▸ TASK BRIEF
One part of the entries below is wanted: the lines from the one containing "let recv := rf_ret r in" through the one containing "(* Filter incomming". Write those out exactly and nothing else.

[[ MATERIAL SUPPLIED, beginning ]]

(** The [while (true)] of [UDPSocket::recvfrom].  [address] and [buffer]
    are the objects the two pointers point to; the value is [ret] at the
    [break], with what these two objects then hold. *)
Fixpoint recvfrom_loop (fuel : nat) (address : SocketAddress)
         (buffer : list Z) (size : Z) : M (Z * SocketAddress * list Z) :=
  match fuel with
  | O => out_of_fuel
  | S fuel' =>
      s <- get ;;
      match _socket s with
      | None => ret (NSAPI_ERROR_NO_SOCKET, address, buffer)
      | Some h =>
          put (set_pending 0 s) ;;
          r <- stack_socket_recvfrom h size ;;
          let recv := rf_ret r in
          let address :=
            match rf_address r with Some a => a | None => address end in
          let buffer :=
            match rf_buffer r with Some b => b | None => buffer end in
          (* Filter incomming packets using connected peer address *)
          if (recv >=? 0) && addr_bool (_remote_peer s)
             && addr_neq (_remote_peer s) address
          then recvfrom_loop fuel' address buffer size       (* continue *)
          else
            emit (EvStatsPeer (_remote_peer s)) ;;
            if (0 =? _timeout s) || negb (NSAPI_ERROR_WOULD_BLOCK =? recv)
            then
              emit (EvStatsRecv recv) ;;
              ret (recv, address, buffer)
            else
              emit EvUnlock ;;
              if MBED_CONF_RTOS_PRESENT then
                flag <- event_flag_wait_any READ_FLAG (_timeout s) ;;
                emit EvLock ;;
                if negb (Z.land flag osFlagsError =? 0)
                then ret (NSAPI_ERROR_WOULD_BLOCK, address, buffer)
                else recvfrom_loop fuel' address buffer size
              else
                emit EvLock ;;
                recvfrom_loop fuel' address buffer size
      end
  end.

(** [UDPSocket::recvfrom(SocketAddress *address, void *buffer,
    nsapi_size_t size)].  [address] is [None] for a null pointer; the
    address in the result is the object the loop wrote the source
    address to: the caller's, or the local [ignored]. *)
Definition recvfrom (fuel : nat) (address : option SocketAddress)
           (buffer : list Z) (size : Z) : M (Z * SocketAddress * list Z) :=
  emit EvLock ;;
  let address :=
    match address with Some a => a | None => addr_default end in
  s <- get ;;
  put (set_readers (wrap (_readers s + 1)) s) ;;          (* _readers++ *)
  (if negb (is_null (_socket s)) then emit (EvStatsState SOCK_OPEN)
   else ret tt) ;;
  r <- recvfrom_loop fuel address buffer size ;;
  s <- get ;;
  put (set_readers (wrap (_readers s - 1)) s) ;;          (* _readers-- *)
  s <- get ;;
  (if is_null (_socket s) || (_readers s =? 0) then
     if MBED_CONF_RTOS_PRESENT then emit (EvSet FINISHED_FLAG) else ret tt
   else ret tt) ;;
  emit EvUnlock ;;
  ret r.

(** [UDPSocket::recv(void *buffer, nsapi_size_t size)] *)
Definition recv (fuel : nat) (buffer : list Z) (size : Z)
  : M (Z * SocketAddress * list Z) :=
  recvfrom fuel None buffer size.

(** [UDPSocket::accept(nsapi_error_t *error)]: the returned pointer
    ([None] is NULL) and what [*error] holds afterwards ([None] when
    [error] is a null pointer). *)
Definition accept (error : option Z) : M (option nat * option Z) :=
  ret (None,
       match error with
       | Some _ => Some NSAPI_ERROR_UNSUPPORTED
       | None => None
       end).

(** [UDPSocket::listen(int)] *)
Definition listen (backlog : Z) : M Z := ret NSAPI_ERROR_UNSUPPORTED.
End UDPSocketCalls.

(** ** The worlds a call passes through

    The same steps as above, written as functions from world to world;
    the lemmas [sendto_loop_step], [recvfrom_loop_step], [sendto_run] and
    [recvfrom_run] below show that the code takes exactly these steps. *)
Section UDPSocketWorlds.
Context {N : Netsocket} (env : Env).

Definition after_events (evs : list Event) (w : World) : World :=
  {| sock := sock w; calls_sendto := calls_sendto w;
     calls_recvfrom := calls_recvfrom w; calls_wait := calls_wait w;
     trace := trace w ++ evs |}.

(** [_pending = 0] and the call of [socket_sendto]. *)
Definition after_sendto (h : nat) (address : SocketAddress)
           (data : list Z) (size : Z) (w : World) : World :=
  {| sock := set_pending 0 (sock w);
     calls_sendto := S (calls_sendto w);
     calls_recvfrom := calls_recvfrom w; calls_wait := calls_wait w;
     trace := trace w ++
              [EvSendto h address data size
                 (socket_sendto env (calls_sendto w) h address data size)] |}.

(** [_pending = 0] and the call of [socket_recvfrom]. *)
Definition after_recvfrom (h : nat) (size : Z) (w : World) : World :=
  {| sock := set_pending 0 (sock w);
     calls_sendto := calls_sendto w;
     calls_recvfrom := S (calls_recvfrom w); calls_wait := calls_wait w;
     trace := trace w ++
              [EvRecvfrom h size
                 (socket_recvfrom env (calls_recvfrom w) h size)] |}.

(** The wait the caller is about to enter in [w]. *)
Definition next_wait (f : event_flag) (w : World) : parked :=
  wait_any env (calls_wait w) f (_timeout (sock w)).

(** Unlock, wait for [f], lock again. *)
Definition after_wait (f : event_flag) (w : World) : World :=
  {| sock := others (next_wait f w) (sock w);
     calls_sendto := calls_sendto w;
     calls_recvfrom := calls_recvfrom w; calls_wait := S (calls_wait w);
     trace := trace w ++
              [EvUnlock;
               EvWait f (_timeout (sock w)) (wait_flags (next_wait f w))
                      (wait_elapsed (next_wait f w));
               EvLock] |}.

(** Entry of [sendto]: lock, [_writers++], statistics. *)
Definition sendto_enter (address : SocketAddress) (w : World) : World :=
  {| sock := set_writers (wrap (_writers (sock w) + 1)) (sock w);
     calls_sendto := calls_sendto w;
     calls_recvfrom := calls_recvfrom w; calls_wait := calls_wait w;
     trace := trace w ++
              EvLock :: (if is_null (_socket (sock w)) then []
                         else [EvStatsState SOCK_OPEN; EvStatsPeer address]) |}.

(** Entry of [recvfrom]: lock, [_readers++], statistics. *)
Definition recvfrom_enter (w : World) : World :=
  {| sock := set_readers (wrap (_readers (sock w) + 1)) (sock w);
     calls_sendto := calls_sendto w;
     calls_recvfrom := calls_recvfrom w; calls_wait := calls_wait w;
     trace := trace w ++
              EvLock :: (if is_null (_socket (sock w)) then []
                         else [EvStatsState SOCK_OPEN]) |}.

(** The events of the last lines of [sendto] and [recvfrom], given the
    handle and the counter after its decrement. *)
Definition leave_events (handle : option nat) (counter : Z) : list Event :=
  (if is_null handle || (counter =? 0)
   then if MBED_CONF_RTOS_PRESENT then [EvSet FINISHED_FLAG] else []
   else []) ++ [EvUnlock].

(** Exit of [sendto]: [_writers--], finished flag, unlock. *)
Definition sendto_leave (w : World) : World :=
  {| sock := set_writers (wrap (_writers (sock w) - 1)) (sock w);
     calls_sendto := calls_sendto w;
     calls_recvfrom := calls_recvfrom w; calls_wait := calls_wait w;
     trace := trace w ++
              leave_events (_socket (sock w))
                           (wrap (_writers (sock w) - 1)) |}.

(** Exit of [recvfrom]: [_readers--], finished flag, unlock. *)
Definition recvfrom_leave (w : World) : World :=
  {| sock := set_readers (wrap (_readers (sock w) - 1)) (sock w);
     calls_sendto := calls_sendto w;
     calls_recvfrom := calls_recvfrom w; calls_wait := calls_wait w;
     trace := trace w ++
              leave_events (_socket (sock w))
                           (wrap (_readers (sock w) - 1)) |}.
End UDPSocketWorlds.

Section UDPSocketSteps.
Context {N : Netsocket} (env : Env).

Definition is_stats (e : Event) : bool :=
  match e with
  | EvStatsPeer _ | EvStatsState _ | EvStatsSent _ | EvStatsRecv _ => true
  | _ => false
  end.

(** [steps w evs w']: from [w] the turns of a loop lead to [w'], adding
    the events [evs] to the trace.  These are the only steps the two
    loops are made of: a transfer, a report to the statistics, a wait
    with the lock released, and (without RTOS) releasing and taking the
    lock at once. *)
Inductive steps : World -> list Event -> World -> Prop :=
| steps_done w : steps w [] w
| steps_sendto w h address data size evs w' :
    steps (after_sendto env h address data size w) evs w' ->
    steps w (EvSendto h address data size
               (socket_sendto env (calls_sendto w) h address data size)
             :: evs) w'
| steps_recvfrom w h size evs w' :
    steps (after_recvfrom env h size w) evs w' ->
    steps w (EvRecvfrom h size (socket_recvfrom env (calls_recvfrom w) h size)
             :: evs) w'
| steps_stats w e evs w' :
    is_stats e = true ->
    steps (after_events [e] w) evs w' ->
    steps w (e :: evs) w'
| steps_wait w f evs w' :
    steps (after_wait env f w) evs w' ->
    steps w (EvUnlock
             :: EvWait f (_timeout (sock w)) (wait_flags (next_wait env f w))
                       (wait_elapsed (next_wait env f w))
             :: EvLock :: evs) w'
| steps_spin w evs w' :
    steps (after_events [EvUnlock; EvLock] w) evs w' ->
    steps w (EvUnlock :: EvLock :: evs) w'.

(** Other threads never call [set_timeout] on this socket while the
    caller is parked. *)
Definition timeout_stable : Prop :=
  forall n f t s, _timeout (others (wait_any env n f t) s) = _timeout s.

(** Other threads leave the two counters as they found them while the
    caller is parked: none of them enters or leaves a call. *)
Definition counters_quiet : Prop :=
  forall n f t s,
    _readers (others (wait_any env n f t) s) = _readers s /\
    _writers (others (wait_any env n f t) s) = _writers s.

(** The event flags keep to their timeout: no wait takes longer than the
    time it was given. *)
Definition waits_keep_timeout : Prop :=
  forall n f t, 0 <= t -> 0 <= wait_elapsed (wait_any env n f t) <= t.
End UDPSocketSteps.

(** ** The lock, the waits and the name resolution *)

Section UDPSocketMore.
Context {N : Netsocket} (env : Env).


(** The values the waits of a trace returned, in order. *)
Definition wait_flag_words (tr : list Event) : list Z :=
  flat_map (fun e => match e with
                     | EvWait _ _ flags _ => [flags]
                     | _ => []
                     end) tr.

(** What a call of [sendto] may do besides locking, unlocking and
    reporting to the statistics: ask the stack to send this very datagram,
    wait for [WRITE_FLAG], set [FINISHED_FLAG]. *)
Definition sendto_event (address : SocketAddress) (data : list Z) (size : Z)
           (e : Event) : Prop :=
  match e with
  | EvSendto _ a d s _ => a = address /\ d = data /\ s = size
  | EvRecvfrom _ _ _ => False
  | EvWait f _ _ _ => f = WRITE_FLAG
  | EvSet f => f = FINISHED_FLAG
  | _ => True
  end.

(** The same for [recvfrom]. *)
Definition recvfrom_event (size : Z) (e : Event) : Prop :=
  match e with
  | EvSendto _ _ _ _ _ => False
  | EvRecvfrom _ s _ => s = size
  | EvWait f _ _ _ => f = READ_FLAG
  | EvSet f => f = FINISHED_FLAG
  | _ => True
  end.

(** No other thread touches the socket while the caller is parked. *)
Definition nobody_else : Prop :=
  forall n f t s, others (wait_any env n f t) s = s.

[[ MATERIAL SUPPLIED, end ]]

▸ COMPLETED EXERCISE
          let recv := rf_ret r in
          let address :=
            match rf_address r with Some a => a | None => address end in
          let buffer :=
            match rf_buffer r with Some b => b | None => buffer end in
          (* Filter incomming packets using connected peer address *)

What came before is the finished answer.